Mean radiation dose associated with PTCD procedures in patients with dilated (14670 cGy cm2) and nondilated (18651 cGy cm2) bile ducts was substantially above the national diagnostic reference levels published in 2019 [21], which advise a radiation dose below 4300 cGy cm2 for initial PTBD placement. The mean doses observed in our patients were, however, lower compared with published radiation dose associated with PTCD placement [22, 23]. Moreover, our data were based on 253 interventions, which are comparable to the 256 interventions considered in the study which leaded to the formulation of the diagnostic reference levels.

However, in our study, we only included patients who underwent percutaneous insertion of a biliary drainage, whereas in the manuscript regarding the national diagnostic reference [21], primary PTBD referred to patients who received an endoprosthesis (210 cases) or metal stent (30 cases), clearly a different setting compared with ours. Moreover, in our cohort, 40% of patients were in a post-surgical situation; in the majority of these cases, it is essential to exclude presence of biliary leakage—which, in turn, requires the acquisition of multiple runs of digital subtraction angiograms, leading to higher radiation dosages. The need to acquire confirmatory angiograms from multiple projections will also be higher in post-surgical patients who typically harbor surgical clips, other drainages, etc. that may obscure the region of interest.

Limitations of this study are its retrospective design. Our analysis included patients who underwent PTBD for a wide spectrum of diseases. Moreover, post-surgical patients who required PTBD were often in critical clinical situation, a fact that will confound the results of follow-up.

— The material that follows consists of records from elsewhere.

(* ===================================================================== *)
(* GeminiNote: generation pipeline, response parser and safe-apply        *)
(* protocol, embedded from src/unnamed/part_003 (main.ts) and             *)
(* src/unnamed/part_006 (geminiService.ts).                               *)
(* ===================================================================== *)

From Stdlib Require Import ZArith NArith Ascii String Lia Bool.
From stdpp Require Import list gmap.

Local Open Scope Z_scope.

(* ===================================================================== *)
(* 1. JavaScript strings                                                  *)
(* ===================================================================== *)

(** A JavaScript string is a finite sequence of UTF-16 code units.
    A code unit is kept as its numeric value. *)
Module JS.

Abbreviation codeunit := N (only parsing).
Abbreviation jsstring := (list N).

(** Source-level literals are written as Rocq strings and converted. *)
Definition js (s : string) : jsstring :=
  List.map N_of_ascii (list_ascii_of_string s).

Definition LF : codeunit := 10%N.
Definition QUOTE : codeunit := 34%N.
Definition BACKTICK : codeunit := 96%N.

Definition jslength (s : jsstring) : Z := Z.of_nat (length s).

(** WhiteSpace and LineTerminator code units: the set removed by
    [String.prototype.trim] and matched by the regex class [\s]. *)
Definition isWhiteSpace (c : codeunit) : bool :=
  ((9 <=? c) && (c <=? 13) || (c =? 32) || (c =? 160) || (c =? 5760)
   || (8192 <=? c) && (c <=? 8202) || (c =? 8232) || (c =? 8233)
   || (c =? 8239) || (c =? 8287) || (c =? 12288) || (c =? 65279))%N.

(** The regex class [\w] without the unicode flag: [A-Za-z0-9_]. *)
Definition isWordChar (c : codeunit) : bool :=
  ((65 <=? c) && (c <=? 90) || (97 <=? c) && (c <=? 122)
   || (48 <=? c) && (c <=? 57) || (c =? 95))%N.

Fixpoint trimStart (s : jsstring) : jsstring :=
  match s with
  | c :: t => if isWhiteSpace c then trimStart t else s
  | [] => []
  end.

Definition trimEnd (s : jsstring) : jsstring := rev (trimStart (rev s)).

Definition trim (s : jsstring) : jsstring := trimEnd (trimStart s).

(** [startsWith s p]: [p] is a prefix of [s]. *)
Fixpoint startsWith (s p : jsstring) {struct p} : bool :=
  match p, s with
  | [], _ => true
  | _ :: _, [] => false
  | a :: p', b :: s' => (a =? b)%N && startsWith s' p'
  end.

(** [s.indexOf(p)]: least start position of an occurrence, or -1.
    [k] is the position of the head of [s] in the whole string. *)
Fixpoint indexOf_from (s p : jsstring) (k : Z) : Z :=
  if startsWith s p then k
  else match s with
       | [] => -1
       | _ :: t => indexOf_from t p (k + 1)
       end.
(** * wordcount.c: a shallow embedding and its verified properties

    The program reads characters from standard input and from the files
    named on the command line, one reader thread per stream, splits each
    stream into lower-cased alphabetic words and counts them in one shared
    table guarded by one mutex; a printer thread and the end of [main]
    print the table.

    Conventions of the embedding.
    - C [int] and [char] values are [Z]; the narrowing conversions are
      written out ([int_to_char], [to_uchar]).  Plain [char] is taken to be
      signed and eight bits wide, [int] to be 32 bits wide, as with gcc on
      x86 Linux.
    - A NUL-terminated C string is the [string] of its bytes before the
      terminator.
    - The array prefix [words[0 .. len)] of a [wc_Context] is a list, and
      [len] is its length; slots at or beyond [len] are never read by the
      program.
    - Behaviour that C leaves undefined (a store past the end of an array,
      signed overflow) is an explicit [Undefined] outcome.
    - The pthread calls inside the threads return 0, as they do for a
      default mutex that only its owner unlocks; [main] takes the results
      of its own calls from an [environment]. *)

From Stdlib Require Import ZArith Ascii String List Lia.
From stdpp Require Import base tactics list strings sorting pretty relations.

Local Open Scope Z_scope.

(** * The program *)

(** ** Outcomes of a C computation *)

Inductive fault : Type :=
  | WordBufferOverrun (i : Z)    (* store to buf[i], i outside 0..127 *)
  | TableOverrun (i : Z)         (* store to ctxt->words[i], i outside 0..127 *)
  | WordFieldOverrun (n : Z)     (* strcpy of n+1 bytes into word[128] *)
  | CounterOverflow              (* freq++ at INT_MAX *)
  | ThreadArrayOverrun (i : Z).  (* store to tctxt[i] or t[i], i outside 0..9 *)

Global Instance fault_eq_dec : EqDecision fault.
Proof. solve_decision. Defined.

Inductive outcome (A : Type) : Type :=
  | Done (a : A)
  | Undefined (f : fault).
Arguments Done {A} a.
Arguments Undefined {A} f.

Global Instance outcome_bind : MBind outcome := λ A B k m,
  match m with
  | Done a => k a
  | Undefined f => Undefined f
  end.

Definition is_done {A} (m : outcome A) : bool :=
  match m with Done _ => true | Undefined _ => false end.

(** ** Characters and strings *)

Definition INT_MAX : Z := 2147483647.
Definition EOF : Z := -1.

(** The value [getc] returns for a byte: the byte as an [unsigned char]
    converted to [int]. *)
Definition uchar (a : ascii) : Z := Z.of_N (N_of_ascii a).

(** Conversion of an [int] to (signed, 8-bit) [char]. *)
Definition int_to_char (z : Z) : Z := (z + 128) mod 256 - 128.
Definition InsertIBCV2Transfer (sourceChainID destinationChainID sourceTxHash : string)
    (sourceTxTime : option Z) (packetSequenceNumber : Z)
    (packetSourceClientID packetDestinationClientID : string)
    (packetTimeoutTimestamp : option Z) : Stmt unit := fun now d =>
  match nextval (ibcv2_transfers_id_seq d) with
  | None => (inl sequence_exhausted, d)
  | Some id =>
      let d := d <| ibcv2_transfers_id_seq := id |> in
      match sourceTxTime, packetTimeoutTimestamp with
      | Some st, Some pt =>
          if bool_decide (map_Exists
               (fun _ r => row_key r =
                  mkPacketKey sourceChainID packetSourceClientID packetSequenceNumber)
               (ibcv2_transfers d))
          then (inl unique_violation, d)
          else (inr tt, d <| ibcv2_transfers := <[id := {|
                 ID := id;
                 CreatedAt := Some now;
                 UpdatedAt := Some now;
                 Status := Ibcv2RelayStatusPENDING;
                 StatusText := None;
                 SourceChainID := sourceChainID;
                 DestinationChainID := destinationChainID;
                 SourceTxHash := sourceTxHash;
                 SourceTxTime := Some (pg_timestamp st);
                 PacketSequenceNumber := packetSequenceNumber;
                 PacketSourceClientID := packetSourceClientID;
                 PacketDestinationClientID := packetDestinationClientID;
                 PacketTimeoutTimestamp := Some (pg_timestamp pt);
                 RecvTxHash := None;
                 RecvTxTime := None;
                 WriteAckTxHash := None;
                 WriteAckTxTime := None;
                 AckTxHash := None;
                 AckTxTime := None;
                 TimeoutTxHash := None;
                 TimeoutTxTime := None;
                 WriteAckStatus := None;
                 RecvTxGasCostUsd := None;
                 AckTxGasCostUsd := None;
                 TimeoutTxGasCostUsd := None;
                 RecvTxRelayerAddress := None;
                 AckTxRelayerAddress := None;
                 TimeoutTxRelayerAddress := None;
                 SourceTxFinalizedTime := None;
                 WriteAckTxFinalizedTime := None;
               |}]> (ibcv2_transfers d) |>)
      | _, _ => (inl not_null_violation, d)
      end
  end.

(** ** Relay requests *)

Definition GetRelayRequest (chainID txHash : string) : Stmt Ibcv2RelayRequest := fun now d =>
  (match filter (fun r => rr_SourceChainID r = chainID /\ rr_SourceTxHash r = txHash)
           (map_to_list (ibcv2_relay_requests d)).*2 with
   | r :: _ => inr r
   | [] => inl (ESentinel pgx_ErrNoRows)
   end, d).

Definition InsertRelayRequest (chainID txHash : string) : Stmt unit := fun now d =>
  match nextval (ibcv2_relay_requests_id_seq d) with
  | None => (inl sequence_exhausted, d)
  | Some id =>
      let d := d <| ibcv2_relay_requests_id_seq := id |> in
      if bool_decide (map_Exists
           (fun _ r => rr_SourceChainID r = chainID /\ rr_SourceTxHash r = txHash)
           (ibcv2_relay_requests d))
      then (inr tt, d)
      else (inr tt, d <| ibcv2_relay_requests :=
             <[id := mkRelayRequest id chainID txHash (Some now)]> (ibcv2_relay_requests d) |>)
  end.

(** ** Submitted transactions ([ibcv2_relayer_tx_submissions.sql.go],
    [ibcv2_transfer_tx_submissions.sql.go]) *)

Definition update_submission (p : Ibcv2RelayerTxSubmission -> bool)
    (f : Ibcv2RelayerTxSubmission -> Ibcv2RelayerTxSubmission) (d : DB) : DB :=
  d <| ibcv2_relayer_tx_submissions :=
    (fun r => if p r then f r else r) <$> ibcv2_relayer_tx_submissions d |>.

Definition ExpirePendingIBCV2RelayerTxSubmission (id : Z) : Stmt unit := fun now d =>
  (inr tt, update_submission
     (fun s => bool_decide (sub_ID s = id)
               && bool_decide (sub_Status s = Ibcv2RelayerTxSubmissionStatusPENDING))
     (fun s => s <| sub_ResolvedAt := Some now |>
                 <| sub_Status := Ibcv2RelayerTxSubmissionStatusEXPIRED |>
                 <| sub_ExecutionError := None |>) d).

(** [ORDER BY submitted_at ASC]: rows submitted at the same time come in an order
    of the server's choosing, here that of the table. *)
Definition submitted_before (s s' : Ibcv2RelayerTxSubmission) : Prop :=
  default 0 (sub_SubmittedAt s) <= default 0 (sub_SubmittedAt s').

#[global] Instance submitted_before_dec s s' : Decision (submitted_before s s').
Proof. unfold submitted_before. apply _. Defined.

Definition by_submission (l : list Ibcv2RelayerTxSubmission) : list Ibcv2RelayerTxSubmission :=
  merge_sort submitted_before l.

Definition negative_limit : error := EPg "2201W" "LIMIT must not be negative".

Definition GetUnresolvedIBCV2RelayerTxSubmissions (limit : Z) : Stmt (list Ibcv2RelayerTxSubmission) :=
  fun now d =>
  if bool_decide (limit < 0) then (inl negative_limit, d) else
  (inr (take (Z.to_nat limit) (by_submission
          (filter (fun s => sub_Status s = Ibcv2RelayerTxSubmissionStatusPENDING)
             (map_to_list (ibcv2_relayer_tx_submissions d)).*2))), d).

Definition InsertIBCV2RelayerTxSubmission (txHash chainID : string)
    (txType : Ibcv2RelayerTxSubmissionType) (relayerAddress : string)
    (submittedAt : option Z) (status : Ibcv2RelayerTxSubmissionStatus) : Stmt Z := fun now d =>
  match nextval (ibcv2_relayer_tx_submissions_id_seq d) with
  | None => (inl sequence_exhausted, d)
  | Some id =>
      let d := d <| ibcv2_relayer_tx_submissions_id_seq := id |> in
      match submittedAt with
      | None => (inl not_null_violation, d)
      | Some at_ =>
          if bool_decide (map_Exists
               (fun _ s => sub_ChainID s = chainID /\ sub_TxHash s = txHash /\ sub_TxType s = txType)
               (ibcv2_relayer_tx_submissions d))
          then (inl unique_violation, d)
          else (inr id, d <| ibcv2_relayer_tx_submissions :=
                 <[id := {|
                     sub_ID := id;
                     sub_TxHash := txHash;
                     sub_ChainID := chainID;
                     sub_TxType := txType;
                     sub_RelayerAddress := relayerAddress;
                     sub_SubmittedAt := Some (pg_timestamp at_);
                     sub_ResolvedAt := None;
                     sub_GasCostAmount := None;
                     sub_GasCostUsd := None;
                     sub_Status := status;
                     sub_ExecutionError := None;
                   |}]> (ibcv2_relayer_tx_submissions d) |>)
      end
  end.

(** The status of the tracking update arrives as a string: one that is not a member
    of the enumeration is refused. *)
Definition submissionStatus (s : string) : option Ibcv2RelayerTxSubmissionStatus :=
  if bool_decide (s = "PENDING") then Some Ibcv2RelayerTxSubmissionStatusPENDING
  else if bool_decide (s = "SUCCESS") then Some Ibcv2RelayerTxSubmissionStatusSUCCESS
  else if bool_decide (s = "FAILED") then Some Ibcv2RelayerTxSubmissionStatusFAILED
  else if bool_decide (s = "EXPIRED") then Some Ibcv2RelayerTxSubmissionStatusEXPIRED
  else None.

Definition invalid_enum : error := EPg "22P02" "invalid input value for enum".

Definition UpdateIBCV2RelayerTxSubmissionTracking (amount usd : option Numeric)
    (status : string) (executionError : option string) (id : Z)
    : Stmt unit := fun now d =>
  match submissionStatus status with
  | None => (inl invalid_enum, d)
  | Some status =>
      (inr tt, update_submission
         (fun s => bool_decide (sub_ID s = id))
         (fun s => s <| sub_ResolvedAt := Some now |> <| sub_GasCostAmount := amount |>
                     <| sub_GasCostUsd := usd |> <| sub_Status := status |>
                     <| sub_ExecutionError := executionError |>) d)
  end.

Definition InsertIBCV2TransferTxSubmission (transferID submissionID : Z) : Stmt unit := fun now d =>
  if bool_decide ((transferID, submissionID) ∈ ibcv2_transfer_tx_submissions d) then (inr tt, d)
  else match ibcv2_transfers d !! transferID, ibcv2_relayer_tx_submissions d !! submissionID with
       | Some _, Some _ =>
           (inr tt, d <| ibcv2_transfer_tx_submissions :=
              {[ (transferID, submissionID) ]} ∪ ibcv2_transfer_tx_submissions d |>)
       | _, _ => (inl foreign_key_violation, d)
       end.

(** [ORDER BY s.submitted_at ASC, s.id ASC] *)
Definition submitted_before_id (s s' : Ibcv2RelayerTxSubmission) : Prop :=
  default 0 (sub_SubmittedAt s) < default 0 (sub_SubmittedAt s') \/
  default 0 (sub_SubmittedAt s) = default 0 (sub_SubmittedAt s') /\ sub_ID s <= sub_ID s'.

#[global] Instance submitted_before_id_dec s s' : Decision (submitted_before_id s s').
Proof. unfold submitted_before_id. apply _. Defined.

Definition GetIBCV2RelayerTxSubmissionsByTransferID (transferID : Z) : Stmt (list Ibcv2RelayerTxSubmission) :=
  fun now d =>
  (inr (merge_sort submitted_before_id
          (filter (fun s => (transferID, sub_ID s) ∈ ibcv2_transfer_tx_submissions d)
             (map_to_list (ibcv2_relayer_tx_submissions d)).*2)), d).

(** ** What the schema guarantees *)

Record wf_db (d : DB) : Prop := {
  wf_transfer_id : forall i r, ibcv2_transfers d !! i = Some r ->
    ID r = i /\ 0 < i <= ibcv2_transfers_id_seq d;
  wf_transfer_seq : forall i r, ibcv2_transfers d !! i = Some r ->
    in_int32 (PacketSequenceNumber r);
  wf_transfer_unique : forall i j r r',
    ibcv2_transfers d !! i = Some r -> ibcv2_transfers d !! j = Some r' ->
    row_key r = row_key r' -> i = j;
  wf_request_id : forall i r, ibcv2_relay_requests d !! i = Some r ->
    rr_ID r = i /\ 0 < i <= ibcv2_relay_requests_id_seq d;
  wf_request_unique : forall i j r r',
    ibcv2_relay_requests d !! i = Some r -> ibcv2_relay_requests d !! j = Some r' ->
    rr_SourceChainID r = rr_SourceChainID r' -> rr_SourceTxHash r = rr_SourceTxHash r' -> i = j;
  wf_submission_id : forall i s, ibcv2_relayer_tx_submissions d !! i = Some s ->
    sub_ID s = i /\ 0 < i <= ibcv2_relayer_tx_submissions_id_seq d;
  wf_submission_unique : forall i j s s',
    ibcv2_relayer_tx_submissions d !! i = Some s ->
    ibcv2_relayer_tx_submissions d !! j = Some s' ->
    sub_ChainID s = sub_ChainID s' -> sub_TxHash s = sub_TxHash s' ->
    sub_TxType s = sub_TxType s' -> i = j;
  wf_mapping : forall t s, (t, s) ∈ ibcv2_transfer_tx_submissions d ->
    is_Some (ibcv2_transfers d !! t) /\ is_Some (ibcv2_relayer_tx_submissions d !! s);
  wf_seqs : 0 <= ibcv2_transfers_id_seq d /\ 0 <= ibcv2_relay_requests_id_seq d
            /\ 0 <= ibcv2_relayer_tx_submissions_id_seq d;
}.

Definition wf_stmt {A} (q : Stmt A) : Prop :=
  forall now d, wf_db d -> wf_db (snd (q now d)).

Lemma wf_empty_DB : wf_db empty_DB.
Proof. split; cbn; intros; try done; try (by simplify_map_eq); set_solver. Qed.

Lemma nextval_Some seq id : nextval seq = Some id -> id = seq + 1 /\ id <= max_int32.
Proof. unfold nextval. case_bool_decide; intros [= <-]; lia. Qed.

(** An update of a row that keeps its key. *)
Definition keeps_key (f : Ibcv2Transfer -> Ibcv2Transfer) : Prop :=
  forall r, ID (f r) = ID r /\ row_key (f r) = row_key r.

Lemma lookup_update_where k f d i :
  ibcv2_transfers (update_where k f d) !! i =
  (fun r => if bool_decide (row_key r = k) then f r else r) <$> ibcv2_transfers d !! i.
Proof. apply lookup_fmap. Qed.

Lemma lookup_update_where_eq k f d i r :
  ibcv2_transfers d !! i = Some r -> row_key r = k ->
  ibcv2_transfers (update_where k f d) !! i = Some (f r).
Proof. intros H <-. rewrite lookup_update_where, H. cbn. by rewrite bool_decide_true. Qed.

Lemma lookup_update_where_ne k f d i r :
  ibcv2_transfers d !! i = Some r -> row_key r <> k ->
  ibcv2_transfers (update_where k f d) !! i = Some r.
Proof. intros H N. rewrite lookup_update_where, H. cbn. by rewrite bool_decide_false. Qed.

Lemma update_where_keeps k f d i r' :
  keeps_key f -> ibcv2_transfers (update_where k f d) !! i = Some r' ->
  exists r, ibcv2_transfers d !! i = Some r /\ ID r' = ID r /\ row_key r' = row_key r.
Proof.
  intros Hf H. rewrite lookup_update_where in H.
  apply fmap_Some in H as (r & Hr & ->). exists r. split; [done|].
  case_bool_decide; [apply Hf | done].
Qed.

Lemma update_where_wf k f d : keeps_key f -> wf_db d -> wf_db (update_where k f d).
Proof.
  intros Hf [W1 W2 W3 W4 W5 W6 W7 W8 W9]. split; try done.
  - intros i r H. apply update_where_keeps in H as (r0 & H & -> & _); [|done].
    by apply W1 in H.
  - intros i r H. apply update_where_keeps in H as (r0 & H & _ & Hk); [|done].
    apply W2 in H. by injection Hk as _ _ ->.
  - intros i j r r' H H' E.
    apply update_where_keeps in H as (r0 & H & _ & Hk); [|done].
    apply update_where_keeps in H' as (r0' & H' & _ & Hk'); [|done].
    rewrite Hk, Hk' in E. eauto.
  - intros t s H. apply W8 in H as [H1 H2]. split; [|done].
    rewrite lookup_update_where. by apply fmap_is_Some.
Qed.

Lemma update_submission_wf p f d :
  (forall s, sub_ID (f s) = sub_ID s /\ sub_ChainID (f s) = sub_ChainID s
             /\ sub_TxHash (f s) = sub_TxHash s /\ sub_TxType (f s) = sub_TxType s) ->
  wf_db d -> wf_db (update_submission p f d).
Proof.
  intros Hf [W1 W2 W3 W4 W5 W6 W7 W8 W9].
  assert (K : forall i s', ibcv2_relayer_tx_submissions (update_submission p f d) !! i = Some s' ->
    exists s, ibcv2_relayer_tx_submissions d !! i = Some s /\ sub_ID s' = sub_ID s /\
      sub_ChainID s' = sub_ChainID s /\ sub_TxHash s' = sub_TxHash s /\ sub_TxType s' = sub_TxType s).
  { intros i s' H. cbn in H. rewrite lookup_fmap in H.
    apply fmap_Some in H as (s & Hs & ->). exists s. split; [done|].
    destruct (p s); [apply Hf | done]. }
  split; try done.
  - intros i s H. apply K in H as (s0 & H & -> & _). by apply W6 in H.
  - intros i j s s' H H' E1 E2 E3.
    apply K in H as (s0 & H & _ & C1 & C2 & C3).
    apply K in H' as (s0' & H' & _ & C1' & C2' & C3').
    eapply W7; [exact H | exact H' | congruence..].
  - intros t s H. apply W8 in H as [H1 H2]. split; [done|].
    cbn. rewrite lookup_fmap. by apply fmap_is_Some.
Qed.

In conclusion, even if more complex from a technical point of view, PTBD in patients with nondilated bile ducts was associated with a similar incidence of overall complications. Still, PTBD in patients with nondilated bile ducts was associated with a small, but significantly higher risk of bleeding complications compared with PTBD in patients with dilated bile ducts. This should be taken into account in the peri-interventional management of this specific subgroup of patients.